__Task statement__
Look through the data below and return each line where "that" appears.

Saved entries

(** *** sendEmail *)

Definition mailOptions (emailData : EmailData.t) : MailOptions.t :=
  {| MailOptions.from := EmailData.from emailData;
     MailOptions.to := EmailData.to emailData;
     MailOptions.subject := EmailData.subject emailData;
     MailOptions.text := EmailData.text emailData;
     MailOptions.html := EmailData.html emailData;
     MailOptions.replyTo := EmailData.replyTo emailData;
     MailOptions.attachments := default [] (EmailData.attachments emailData);
     MailOptions.headers := [("X-Mailer", "Cold Outreach Platform"); ("X-Priority", "3")] |}.

(** [sendWithTransporter(transporterInfo, emailData)] *)
Definition sendWithTransporter {A : Type} (transporterInfo : TransporterInfo)
  (emailData : EmailData.t) (k : JsError + SentInfo -> Prog A) : Prog A :=
  SendMail (transporter transporterInfo) (mailOptions emailData) k.

(** [this.transporters.filter(t => t.isHealthy)]. The array holds the very
    objects of [this.transporters]: such a reference is the position of the
    object in [this.transporters], kept with the object as it was read. *)
Definition healthyTransporters (this : EmailService) : list (nat * TransporterInfo) :=
  filter (fun it => isHealthy it.2) (imap pair (transporters this)).

(** [transporterInfo.emailsSent++] on the object at position [i]. *)
Definition countSent (i : nat) (this : EmailService) : EmailService :=
  {| transporters :=
       alter (fun info =>
                {| transporter := transporter info;
                   name := name info;
                   isHealthy := isHealthy info;
                   lastError := lastError info;
                   emailsSent := S (emailsSent info) |}) i (transporters this);
     isInitialized := isInitialized this |}.

(** [transporterInfo.isHealthy = false; transporterInfo.lastError = msg] on
    the object at position [i]. *)
Definition markUnhealthy (i : nat) (msg : string) (this : EmailService) : EmailService :=
  {| transporters :=
       alter (fun info =>
                {| transporter := transporter info;
                   name := name info;
                   isHealthy := false;
                   lastError := Some msg;
                   emailsSent := emailsSent info |}) i (transporters this);
     isInitialized := isInitialized this |}.

(** The [catch] block of the loop of [sendEmail]. *)
Definition recordFailure (i : nat) (error : JsError) (this : EmailService) : EmailService :=
  if isPersistentError error then markUnhealthy i (message error) this else this.

Definition allProvidersFailed (lastErr : option JsError) : JsError :=
  Error ("Failed to send email with all providers. Last error: "
         +:+ Js.interpolate (message <$> lastErr)).

(** The [for] loop of [sendEmail] over the healthy transporters, and the
    [throw] that follows it. *)
Fixpoint sendLoop (emailData : EmailData.t) (healthy : list (nat * TransporterInfo))
  (lastErr : option JsError) (this : EmailService)
  : Prog (EmailService * (JsError + SendResult)) :=
  match healthy with
  | [] => Ret (this, inl (allProvidersFailed lastErr))
  | (i, transporterInfo) :: healthy' =>
      sendWithTransporter transporterInfo emailData
        (fun outcome =>
           match outcome with
           | inr result =>
               Ret (countSent i this,
                    inr {| success := true;
                           messageId := info_messageId result;
                           provider := name transporterInfo;
                           response := info_response result |})
           | inl error =>
               sendLoop emailData healthy' (Some error) (recordFailure i error this)
           end)
  end.

(** [sendEmail] once [initialize()] has returned. *)
Definition sendInitialized (this : EmailService) (emailData : EmailData.t)
  : Prog (EmailService * (JsError + SendResult)) :=
  match validateEmailData emailData with
  | inl error => Ret (this, inl error)
  | inr _ =>
      if length (healthyTransporters this) =? 0
      then Ret (this, inl (Error "No healthy email providers available"))
      else sendLoop emailData (healthyTransporters this) None this
  end.

(** [sendEmail(emailData)] with the module [lib] in the place of
    [nodemailer]: the lazy initialisation comes first. *)
Definition sendEmailWith (lib : Nodemailer.t) (config : list Provider.t)
  (this : EmailService) (emailData : EmailData.t)
  : Prog (EmailService * (JsError + SendResult)) :=
  '(this', initialized) ← initializeWith lib config this;
  match initialized with
  | inl error => Ret (this', inl error)
  | inr _ => sendInitialized this' emailData
  end.

(** [sendEmail(emailData)], with the module that the service requires. *)
Definition sendEmail (config : list Provider.t) (this : EmailService) (emailData : EmailData.t)
  : Prog (EmailService * (JsError + SendResult)) :=
  sendEmailWith nodemailer config this emailData.

(** *** healthCheck and getStats *)

Module Health.
Record Status : Type :=
  { name : string;
    isHealthy : bool;
    lastError : option string;
    emailsSent : nat }.
Record Report : Type := { overall : bool; providers : list Status }.
End Health.

(** One turn of the loop of [healthCheck]: the object after the handshake,
    and the entry pushed to [healthStatus]. *)
Definition recheck (info : TransporterInfo) (outcome : option JsError) : TransporterInfo :=
  match outcome with
  | None =>
      {| transporter := transporter info;
         name := name info;
         isHealthy := true;
         lastError := None;
         emailsSent := emailsSent info |}
  | Some error =>
      {| transporter := transporter info;
         name := name info;
         isHealthy := false;
         lastError := Some (message error);
         emailsSent := emailsSent info |}
  end.

Definition healthEntry (info : TransporterInfo) (outcome : option JsError) : Health.Status :=
  match outcome with
  | None =>
      {| Health.name := name info;
         Health.isHealthy := true;
         Health.lastError := None;
         Health.emailsSent := emailsSent info |}
  | Some error =>
      {| Health.name := name info;
         Health.isHealthy := false;
         Health.lastError := Some (message error);
         Health.emailsSent := emailsSent info |}
  end.

(** The loop over [this.transporters]: [pending] are the objects still to
    visit, [visited] the ones already rewritten. *)
Fixpoint healthCheckLoop (pending visited : list TransporterInfo)
  (healthStatus : list Health.Status) : Prog (list TransporterInfo * list Health.Status) :=
  match pending with
  | [] => Ret (visited, healthStatus)
  | info :: pending' =>
      Verify (transporter info)
        (fun outcome =>
           healthCheckLoop pending' (visited ++ [recheck info outcome])
             (healthStatus ++ [healthEntry info outcome]))
  end.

__Task response__
    [throw] that follows it. *)
(** [sendEmail(emailData)], with the module that the service requires. *)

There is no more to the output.